So really what that process looks like is, it's gonna be very similar to a lot of the different frameworks that we look at and different regulatory compliance that we look at as well.

There's a lot of overlap between those things.

Typically we see questions around MFA for remote logins for critical applications, anywhere that sensitive data is being stored things like that.

There's a lot of questions around.

Your backups of, Hey, how are you actually going to restore from backup if you had some kind of cyber incident?

They're wanting to know really, hey if we if you experience a cyber incident, what exactly is that?

Is that payout going to look like, so they're going to ask some questions like that around the security controls.

They're also going to ask you know, what's your organizational revenue to get a better idea of what that looks like, the industry that you're in, to better understand what potential losses that you might face.

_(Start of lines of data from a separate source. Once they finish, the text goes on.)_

(** One message from [s] to [r]. *)
Lemma linked_send k s r m p :
  at_work k s -> at_work k r -> linked s r -> linked r s -> k < U64_MAX ->
  len p + 17 <= MAX_NOISE_MESSAGE_SIZE ->
  exists ct r', let s' := set_send_counter s (send_counter s + 1) in
    encrypt m p s = (s', Ok (encode_transport (session_id s) (send_counter s) ct)) /\
    packet_wf (Transport (session_id s) (send_counter s) ct) /\
    decrypt (session_id s) (send_counter s) ct r = (r', Ok (m, p)) /\ created_at r' = created_at r /\
    session_id r' = session_id r /\
    at_work (k + 1) s' /\ at_work (k + 1) r' /\ linked s' r' /\ linked r' s'.
Proof.
  intros Hs Hr [Hid Hkey (seen & Hw & Hf)] [_ Hkey' (seen' & Hw' & Hf')] Hk Hp.
  destruct (at_work_encrypt k s m p Hs Hk Hp) as (ct & cap & Hct & He & Hwf & Hs').
  destruct (at_work_decrypt k r (transport s) seen (send_counter s) ct cap m p Hr Hk Hw (swf_send _ (aw_wf _ _ Hs)) Hkey Hct
    (fresh_acceptable _ _ Hf)) as (w & Hd & Hwin & Hr').
  rewrite Hid in Hd. exists ct. eexists. cbv zeta in *. split_and!; [exact He|done|exact Hd|done|done|done|exact Hr'| |].
  - split; cbn; [done|done|]. exists (send_counter s :: seen). split; [done|].
    constructor; [lia|]. eapply Forall_impl; [exact Hf|]. cbn. lia.
  - split; cbn; [by rewrite Hid|done|]. by exists seen'.
Qed.

Lemma linked_new sid ti tr wall wall' :
  paired ti tr -> linked (Session_new sid ti wall) (Session_new sid tr wall').
Proof. intros H. split; [done|done|]. exists []. split; [apply new_inv|by constructor]. Qed.
Lemma at_work_new k sid t wall : length sid = SESSION_ID_SIZE -> 0 <= k -> at_work k (Session_new sid t wall).
Proof. intros H Hk. split; [by apply Session_new_wf|done|done]. Qed.
Lemma at_work_le k k' s : at_work k s -> k <= k' -> at_work k' s.
Proof. intros [? ? ?] ?. split; [done|lia|lia]. Qed.
End Sessions.

(** ** One engine and its peer *)

Section Serving.
Context {IN : IpNet} {B64 : Base64} {RS : Resolver} {SN : Snow} {SL : SnowLaws SN} {NK : NoiseIK SN}.

(** The engine serves [peer] at [remote] with session [s], made at or after
    [t0]; nothing is pending. *)
Record serves (k : Z) (t0 : Instant) (st : EngineState) (peer : string) (remote : SocketAddr) (s : Session) : Prop := {
  sv_wf : sm_wf (manager st);
  sv_active : sessions (manager st) !! peer = Some s;
  sv_candidate : responder_candidates (manager st) !! peer = None;
  sv_pending : pending_init (manager st) !! peer = None;
  sv_endpoint : peer_stats st !! peer ≫= current_endpoint = Some remote;
  sv_work : at_work k s;
  sv_created : t0 <= created_at s }.

Lemma serves_le k k' t0 st peer remote s : serves k t0 st peer remote s -> k <= k' -> serves k' t0 st peer remote s.
Proof. intros [] ?. split; try done. by eapply at_work_le. Qed.

Lemma young_session k s t : at_work k s -> k < U64_MAX -> t < created_at s + REJECT_AFTER_TIME -> is_expired s t = false.
Proof.
  unfold REJECT_AFTER_TIME. intros [_ H1 _] Hk H. rewrite <- not_true_iff_false, is_expired_time. lia.
Qed.

(** Times before the first rekey of a session made at [t0] or later. *)
Definition young (t0 t : Instant) : Prop := t < t0 + REKEY_AFTER_TIME.

Lemma young_live k t0 s t : at_work k s -> k < REKEY_AFTER_MESSAGES -> t0 <= created_at s -> young t0 t ->
  is_expired s t = false /\ should_rekey s t = false.
Proof.
  unfold young, REKEY_AFTER_TIME, REKEY_AFTER_MESSAGES. change (Z.shiftl 1 32) with (2 ^ 32).
  intros [_ H1 H2] Hk H3 H4. rewrite <- !not_true_iff_false. rewrite is_expired_time, should_rekey_iff.
  unfold from_secs, U64_MAX in *. lia.
Qed.

Lemma rekey_bound k : k < REKEY_AFTER_MESSAGES -> k < U64_MAX.
Proof. unfold REKEY_AFTER_MESSAGES. change (Z.shiftl 1 32) with (2 ^ 32). unfold U64_MAX. lia. Qed.

Lemma not_due_live s now : session_wf s -> should_rekey s now = false -> is_expired s now = false.
Proof.
  intros Hs. rewrite <- !not_true_iff_false, is_expired_time, should_rekey_iff. unfold from_secs, U64_MAX. pose proof (swf_send _ Hs). lia.
Qed.

(** A live session receives its packets; what that does to the manager. *)
Lemma decrypt_transport_eq st k p s n ct now s' m pl :
  sm_wf st -> slot_of st k !! p = Some s -> is_expired s now = false ->
  decrypt (session_id s) n ct s = (s', Ok (m, pl)) ->
  decrypt_transport (session_id s) n ct now st =
    let st1 := set_slot k <[p := s']> (prune now st) in
    ((if decide (k = Candidate) then promote p s' st1 else st1),
     Ok (Some {| dt_peer_name := p; dt_msg_type := m; dt_payload := pl; dt_promoted := bool_decide (k = Candidate) |})).
Proof.
  intros Hwf Hs Hl Hd.
  assert (slot_of (prune now st) k !! p = Some s) as Hs1 by (by rewrite slot_prune, retain_live_Some).
  destruct (decrypt_transport_cases (session_id s) n ct now st) as [[_ H]|(k0 & q & s0 & Hq & Hid & ->)].
  - by destruct (H k p s Hs1).
  - destruct (slots_inj _ (wf_slots _ (prune_wf now st Hwf)) _ _ _ _ _ _ Hq Hs1 Hid) as [-> ->].
    rewrite Hq in Hs1. injection Hs1 as ->. cbv zeta. by rewrite Hd.
Qed.
Definition rekey_keeps_previous_session_for_in_flight_packets : test :=
  let initiator_static := key32 49 in let responder_static := key32 50 in
  let responder_public := public_key_of responder_static in let psk := key32 51 in
  let now := WALL in
  '(initiator, responder, old_session_id) ← complete_managed_handshake (manager_new 100) (manager_new 200)
      initiator_static responder_static responder_public psk now;
  '(initiator, f) ← encrypt_with MsgType.Data (b "old initiator packet") (now + from_secs 1) initiator;
  delayed_to_responder ← f;
  '(initiator, f) ← encrypt_with MsgType.Data (b "expired old packet") (now + from_secs 1) initiator;
  expired_to_responder ← f;
  '(responder, f) ← encrypt_with MsgType.Data (b "old responder packet") (now + from_secs 1) responder;
  delayed_to_initiator ← f;
  let rekey_at := now + REKEY_AFTER_TIME + from_secs 1 in
  '(initiator, responder, new_session_id) ← complete_managed_handshake initiator responder
      initiator_static responder_static responder_public psk rekey_at;
  _ ← assert_ne old_session_id new_session_id;
  '(responder, received) ← decrypt_managed_transport responder delayed_to_responder (rekey_at + from_secs 1);
  _ ← assert_eq received (Some (MsgType.Data, b "old initiator packet", false));
  '(initiator, received) ← decrypt_managed_transport initiator delayed_to_initiator (rekey_at + from_secs 1);
  _ ← assert_eq received (Some (MsgType.Data, b "old responder packet", false));
  '(responder, received) ← decrypt_managed_transport responder expired_to_responder (now + REJECT_AFTER_TIME + from_secs 1);
  assert_eq received None.

Definition responder_candidate_suppresses_competing_local_rekey : test :=
  let initiator_static := key32 52 in let responder_static := key32 53 in
  let initiator_public := public_key_of initiator_static in let responder_public := public_key_of responder_static in
  let psk := key32 54 in let now := WALL in
  '(initiator, responder, _) ← complete_managed_handshake (manager_new 100) (manager_new 200)
      initiator_static responder_static responder_public psk now;
  let rekey_at := now + REKEY_AFTER_TIME + from_secs 1 in
  '(responder, started) ← start responder_static initiator_public psk rekey_at responder;
  _ ← started;
  _ ← assert (pending responder);
  '(_, remote) ← unwrap (initiator_start initiator_static responder_public psk initiator.2);
  '(responder, candidate) ← respond responder_static initiator_public psk (ih_handshake_id remote) (ih_message remote) responder;
  let response := encode_handshake PacketKind.HandshakeResponse (ih_handshake_id remote) (rh_message candidate) in
  let '(responder, stored) := store (rh_session candidate) (ih_handshake_id remote) (ih_message remote) response responder in
  _ ← assert stored;
  _ ← assert (negb (pending responder));
  '(responder, started) ← start responder_static initiator_public psk (rekey_at + HANDSHAKE_RETRY_INTERVAL) responder;
  assert_eq started None.

Definition one_sided_restart_can_replace_the_surviving_old_session : test :=
  let initiator_static := key32 17 in let responder_static := key32 34 in
  let responder_public := public_key_of responder_static in let psk := key32 51 in let now := WALL in
  '(initiator, _, old_session_id) ← complete_managed_handshake (manager_new 100) (manager_new 200)
      initiator_static responder_static responder_public psk now;
  let responder_after_restart := manager_new 300 in
  _ ← assert_eq (active_id initiator) (Some old_session_id);
  let '(initiator, invalidated) := invalidate initiator in
  _ ← assert invalidated;
  _ ← assert (negb (active initiator));
  _ ← assert_eq (active_id initiator) None;
  _ ← complete_managed_handshake initiator responder_after_restart initiator_static responder_static responder_public psk (now + from_secs 1);
  Some tt.

Definition lost_handshake_response_retries_the_same_exchange : test :=
  let initiator_static := key32 68 in let responder_static := key32 85 in
  let responder_public := public_key_of responder_static in let psk := key32 102 in let now := WALL in
  '(initiator, packet) ← start initiator_static responder_public psk now (manager_new 100);
  first_request_packet ← packet;
  '(handshake_id, first_request) ← as_init first_request_packet;
  let initiator_public := public_key_of initiator_static in
  '(responder, response) ← respond responder_static initiator_public psk handshake_id first_request (manager_new 200);
  let response_message := rh_message response in
  let response_packet := encode_handshake PacketKind.HandshakeResponse handshake_id response_message in
  let '(responder, stored) := store (rh_session response) handshake_id first_request response_packet responder in
  _ ← assert stored;
  '(initiator, early) ← start initiator_static responder_public psk (now + (HANDSHAKE_RETRY_INTERVAL - 1000000)) initiator;
  _ ← assert_eq early None;
  '(initiator, retry) ← start initiator_static responder_public psk (now + HANDSHAKE_RETRY_INTERVAL) initiator;
  _ ← assert_eq retry (Some first_request_packet);
  let '(st, cached_response) := cached_responder_response "peer" handshake_id first_request WALL responder.1 in
  let responder := (st, responder.2) in
  _ ← assert_eq cached_response (Some response_packet);
  '(initiator, finalized) ← finalize handshake_id response_message initiator;
  '(_, confirmation) ← finalized;
  '(sid, counter, ciphertext) ← as_transport confirmation;
  '(responder, promoted) ← decrypt_with sid counter ciphertext now responder;
  promoted ← promoted;
  _ ← assert (dt_promoted promoted);
  _ ← assert (negb (pending initiator));
  _ ← assert (active initiator);
  assert (active responder).

Definition unanswered_handshake_is_replaced_after_attempt_lifetime : test :=
  let initiator_static := key32 103 in let responder_public := public_key_of (key32 104) in
  let psk := key32 105 in let now := WALL in
  '(sessions, first) ← start initiator_static responder_public psk now (manager_new 100);
  first ← first;
  '(sessions, replacement) ← start initiator_static responder_public psk (now + HANDSHAKE_ATTEMPT_LIFETIME) sessions;
  replacement ← replacement;
  _ ← assert_ne first replacement;
  '(first_id, _) ← as_init first;
  '(replacement_id, _) ← as_init replacement;
  assert_ne first_id replacement_id.

(** [id_a < id_b] of byte arrays. *)
Definition bytes_lt (x y : bytes) : bool := negb (bytes_le y x).

Definition simultaneous_initiation_converges_on_the_smaller_identifier (seed_a seed_b : Z) : test :=
  let static_a := key32 106 in let static_b := key32 107 in
  let public_a := public_key_of static_a in let public_b := public_key_of static_b in
  let psk := key32 108 in let now := WALL in
  '(manager_a, packet_a) ← start static_a public_b psk now (manager_new seed_a);
  packet_a ← packet_a;
  '(manager_b, packet_b) ← start static_b public_a psk now (manager_new seed_b);
  packet_b ← packet_b;
  '(id_a, message_a) ← as_init packet_a;
  '(id_b, message_b) ← as_init packet_b;
  _ ← assert_ne id_a id_b;
  let '(manager_a, a_accepts_b) := accept id_b false manager_a in
  let '(manager_b, b_accepts_a) := accept id_a false manager_b in
  _ ← assert_ne a_accepts_b b_accepts_a;
  let a_wins := bytes_lt id_a id_b in
  _ ← assert (if a_wins then negb a_accepts_b && b_accepts_a else a_accepts_b && negb b_accepts_a);
  let '(winner_manager, responder_manager) := if a_wins then (manager_a, manager_b) else (manager_b, manager_a) in
  let '(winner_id, winner_message) := if a_wins then (id_a, message_a) else (id_b, message_b) in
  let winner_public := if a_wins then public_a else public_b in
  let responder_static := if a_wins then static_b else static_a in
  '(responder_manager, response) ← respond responder_static winner_public psk winner_id winner_message responder_manager;
  let response_message := rh_message response in
  let response_packet := encode_handshake PacketKind.HandshakeResponse winner_id response_message in
  let '(responder_manager, stored) := store (rh_session response) winner_id winner_message response_packet responder_manager in
  _ ← assert stored;
  '(winner_manager, finalized) ← finalize winner_id response_message winner_manager;
  '(_, confirmation) ← finalized;
  '(sid, counter, ciphertext) ← as_transport confirmation;
  '(responder_manager, promoted) ← decrypt_with sid counter ciphertext now responder_manager;
  promoted ← promoted;
  _ ← assert (dt_promoted promoted);
  _ ← assert (active winner_manager);
  assert (active responder_manager).

Definition passive_peer_normal_rekey_keeps_symmetric_identifier_tiebreak (seed_a seed_b : Z) : test :=
  let static_a := key32 109 in let static_b := key32 110 in
  let public_a := public_key_of static_a in let public_b := public_key_of static_b in
  let psk := key32 111 in let now := WALL in
  '(manager_a, manager_b, _) ← complete_managed_handshake (manager_new seed_a) (manager_new seed_b) static_a static_b public_b psk now;
  let rekey_at := now + REKEY_AFTER_TIME + from_secs 1 in
  '(manager_a, packet_a) ← start static_a public_b psk rekey_at manager_a;
  packet_a ← packet_a;
  '(manager_b, packet_b) ← start static_b public_a psk rekey_at manager_b;
  packet_b ← packet_b;
  '(id_a, _) ← as_init packet_a;
  '(id_b, _) ← as_init packet_b;
  _ ← assert_ne id_a id_b;
  let '(passive, passive_id, active_, active_id_) :=
    if bytes_lt id_a id_b then (manager_a, id_a, manager_b, id_b) else (manager_b, id_b, manager_a, id_a) in
  let '(active_, accepted) := accept passive_id false active_ in
  _ ← assert accepted;
  let '(passive, accepted) := accept active_id_ true passive in
  _ ← assert (negb accepted);
  _ ← assert (negb (pending active_));
  assert (pending passive).

(** The identifier just above [id]: its first byte below 255 is raised and
    the bytes after it are zero. *)
Definition next_id (id : bytes) : option bytes :=
  '(position, byte) ← list_find (fun byte => byte <> 255) id;
  Some (take position id ++ [byte + 1] ++ replicate (length id - position - 1) 0).

Definition passive_peer_prefers_authenticated_inbound_restart_handshake : test :=
  let local_static := key32 113 in let remote_public := public_key_of (key32 114) in let now := WALL in
  '(manager, local_packet) ← start local_static remote_public (key32 115) now (manager_new 100);
  local_packet ← local_packet;
  '(local_id, _) ← as_init local_packet;
  remote_id ← next_id local_id;
  let '(manager, accepted) := accept remote_id false manager in
  _ ← assert (negb accepted);
  _ ← assert (pending manager);
  let '(manager, invalidated) := invalidate manager in
  _ ← assert invalidated;
  '(manager, local_packet) ← start local_static remote_public (key32 115) now manager;
  local_packet ← local_packet;
  '(local_id, _) ← as_init local_packet;
  remote_id ← next_id local_id;
  let '(manager, accepted) := accept remote_id true manager in
  _ ← assert accepted;
  assert (negb (pending manager)).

And then also really just how much sensitive data that you're holding since it's gonna be a different risk for a healthcare organization with a hundred patients versus someone that has a million patients.

So those are kind of really the big things that they look at on the underwriting side.

Maria Braun: This is great.

Dan and Deb, a question for you.

How do organizations manage the uptick in demand when it comes to going through the various audits, going through the insurance underwriting
process, managing the risks internally, what are some of the tips and tricks that you've seen in your careers to be able to do that effectively?

And for the better of the company?

Dan Brown: I would say prepara preparation and preventative measures.

You know, do you tabletop exercises, do you exercise your plans that you have?

So don't just wait until it's time to do the audit or the, or whatever compliance requirements there are.

You know, make sure you're constantly reviewing what you have and you know, simulating breaches, whatever it might be.

So

Deb Wells: another thing that I've learned through my years, and you know, in the Air Force at BECU is you make it a daily habit, right?

You make it your hygiene, kinda like you get up, you take a shower, you brush your teeth, all those kinds of things.

You make it hygiene and you try to, where you can gain efficiency.

So if you're having an audit and you can do a tabletop, you could take the results, maybe you could put that in your upcoming insurance policy and things like that.

So you, I really like to be efficient because I like to do so many things.

I don't have time to be this, and this.

So let's gain some efficiencies by putting things together where we can.

I love the tabletop exercises.

I mean, I guess that's kind of in my DNA, but it's good to do that, to run through it.

So when a bad day happens, emphasis on the, when you're not scrambling, what do we do?

What where's this, where's that?

You run, you've run through it enough where yes, there's gonna be chaos, there's gonna be the fog of war, but you are going to be able to get through it because you've exercised it and you something.

You do that muscle memory every day that you're practicing your good cyber hygiene through the controls and things like that.

Maria Braun: Let me ask you, in your opinion, what makes a great tabletop exercise?

I've seen way too many tabletop exercises when it comes to disaster recovery and incident management in my career that are done to satisfy compliance requirement.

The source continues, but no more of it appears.